I’ve always grown kai. I had a lifestyle block with various farm animals, a half-acre organic market garden and a one-acre organic food forest in Canada for over 20 years. I did that partly because I’d started researching in the 90s what was going on with the climate. It was already not looking good. So, it was very important to me to be able to provide sustainably grown kai for people that I cared about and myself, and also to make good kai available. But gardening here in Te Hiku was a steep learning curve — different soils, subtropical climate, no snow, no frost to kill off pests. How to work with the land has been one of my biggest lessons. I work through my company, the Edible Lawn Project, helping people put kai onto their lawns—whether it’s bushes, vines, trees, fruit trees or veggie gardens or a combination.

We can grow good kai year-round in the Far North and if everybody had the skills, they wouldn’t go hungry. I now run free gardening courses through Far North REAP. Some of the things I teach include no-dig gardening, how to develop food forests & even mobile gardening for people who don’t have large spaces to work from. We also teach pruning workshops, seasonal garden planning through Eco Centre, and community gardening at the Mārā of course.

I meet a lot of people who think gardening is too hard. But it doesn’t have to be. We’ve moved past the old methods that required double-digging and breaking your back.

I teach people how to garden in ways that are sustainable, low time, low cost, and low effort. It is essential for both our health and the health of the soil, the water and the air that we grow without chemicals, and learning how to do this with maximum productivity is important. If you mow your lawn, you have time to garden. Once your garden’s established, you won’t spend more time on it than you do mowing. That’s something people don’t realise.

If you’re renting, grow in pots, fish bins, or buckets. Drill some holes, get $2.39 pots from Mitre 10, and you’re away. One pot can grow tomatoes, herbs, whatever you like. Hügelkultur is also amazing for small spaces — it’s three-dimensional gardening, and kids love it. Pile up wood, cover it with soil, and plant into it. Incredibly productive. A great way to use slash wood from paddocks.

And fruit trees? Once you stake them and protect them for a couple summers, they need barely any care. The fruit just comes. If you planted an orange tree five years ago, you’d be eating oranges now. I always say to people: get growing. Find someone to teach you. Come to the Mārā. Come to Far North REAP. Go to Eco Centre. Get the kids involved. Share land with your neighbours. If you’ve got the land and someone else has the skills, team up. Share the mahi. Share the kai!

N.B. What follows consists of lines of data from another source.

(** C34. A standalone hub that starts up serves the backend, the REST API and
    then the nodes, and waits; when a server fails, the process ends with that
    server's error, the first that is sent, after closing the REST server, the
    backend's client, the backend and the database, in this order. When it is
    the REST server that fails, nothing closes the hub's own listener: the
    deferred calls take the backend away from a hub that still serves. *)
Theorem standalone_run schedule w path w' st secret services :
  stunAddr flags <> "" -> resolveDBPath (dbPath flags) (paths env) = Ok path ->
  sql_Open env path = None -> Open path w = (w', Ok st) ->
  grpc_NewClient env "passthrough:///standalone" = None ->
  readTurnSecret (turnAddr flags) (WISPERS_TURN_SECRET env) = Some secret ->
  net_Listen env (portAddr (grpcPort flags)) = None ->
  newHubGRPCServer hubServiceName healthServiceName reflectionServiceNames = Ok services ->
  let hub := NewHubServer (stunAddr flags) (turnAddr flags) secret 0 in
  let rest := portAddr (restPort flags) in
  let listener := HubListener (portAddr (grpcPort flags)) in
  let starting :=
    Opened (StateDB path) ::
    (if decide (BootstrapAPIKey st = "") then []
     else [Announced (BootstrapAPIKey st) (BootstrapAPIKeyFile st)]) ++
    [Opened BackendServer; ServingBackend; Opened BackendClientConn; Opened (RestServer rest); ServingREST rest] in
  let serving := [Opened listener; ServingHub hub services] in
  let closing :=
    Closed <$> [RestServer rest; BackendClientConn; BackendServer; StateDB path] in
  let run := runStandalone hubServiceName healthServiceName reflectionServiceNames env flags schedule
    {| trace := []; world := w |} in
  (trace run.1, run.2) =
  match schedule, restError env rest, grpc_Serve env with
  | _, None, None => (starting ++ serving, Err Waits)
  | Some n, Some e, returned =>
      (starting ++ take n (serving ++ (match returned with Some _ => [Closed listener] | None => [] end))
        ++ closing, Err (Failed e))
  | None, Some e, None => (starting ++ serving ++ closing, Err (Failed e))
  | _, _, Some returned =>
      (starting ++ serving ++ [Closed listener] ++ closing,
       match returned with Some msg => Err (Failed (errServe msg)) | None => Ok tt end)
  end.
Proof.
  intros Hstun Hpath Hsql Hopen Hclient Hsecret Hlisten Hservices hub rest listener starting serving closing run.
  assert (forall p, serveHub hubServiceName healthServiceName reflectionServiceNames env flags hub p =
    match grpc_Serve env with
    | None => (emits serving p, Err Waits)
    | Some returned => (emits (serving ++ [Closed listener]) p,
        match returned with Some msg => Err (Failed (errServe msg)) | None => Ok tt end)
    end) as Hhub.
  { intros p. unfold serveHub, check, serving. rewrite Hlisten, Hservices.
    unfold deferring, emit, emits, throw, mbind, mret, ST_bind, ST_ret.
    destruct (grpc_Serve env) as [[msg|]|]; cbn; by rewrite <-?app_assoc. }
  unfold run, runStandalone. rewrite decide_False, Hpath by done.
  unfold openState, Serve, readTurnSecretOrDie, deferring, emit, emits, serveBoth.
  rewrite Hsecret, Hclient. unfold mbind, mret, ST_bind, ST_ret, throw. cbn. rewrite Hsql, Hopen. cbn.
  fold hub rest. subst starting serving closing.
  destruct (decide (BootstrapAPIKey st = "")); cbn; rewrite Hhub; destruct (restError env rest) as [re|];
    destruct schedule as [k|]; destruct (grpc_Serve env) as [[msg|]|]; cbn; by rewrite <-?app_assoc.
Qed.
End properties.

I would tell my younger self to hang in there, because you’re going to learn a lot in your life, you know, in the good times and the bad times. And sometimes the bad times can seem very overwhelming but they shape who you become. So, hang in there because this is part of you growing. Another thing I’d tell myself is to build community. More than anything, build community. Everywhere you go. That’s the key to surviving whatever life may throw at you. Because no matter how much money you have, you won’t do as well alone as a group of less-resourced people working together. You’ll always have something to learn. Someone up here will know how to grow watercress — I don’t yet! So I need to keep learning too. Just don’t give up. Don’t think you’re too old, too busy, or too inexperienced. If you’ve got time to mow, you’ve got time to grow.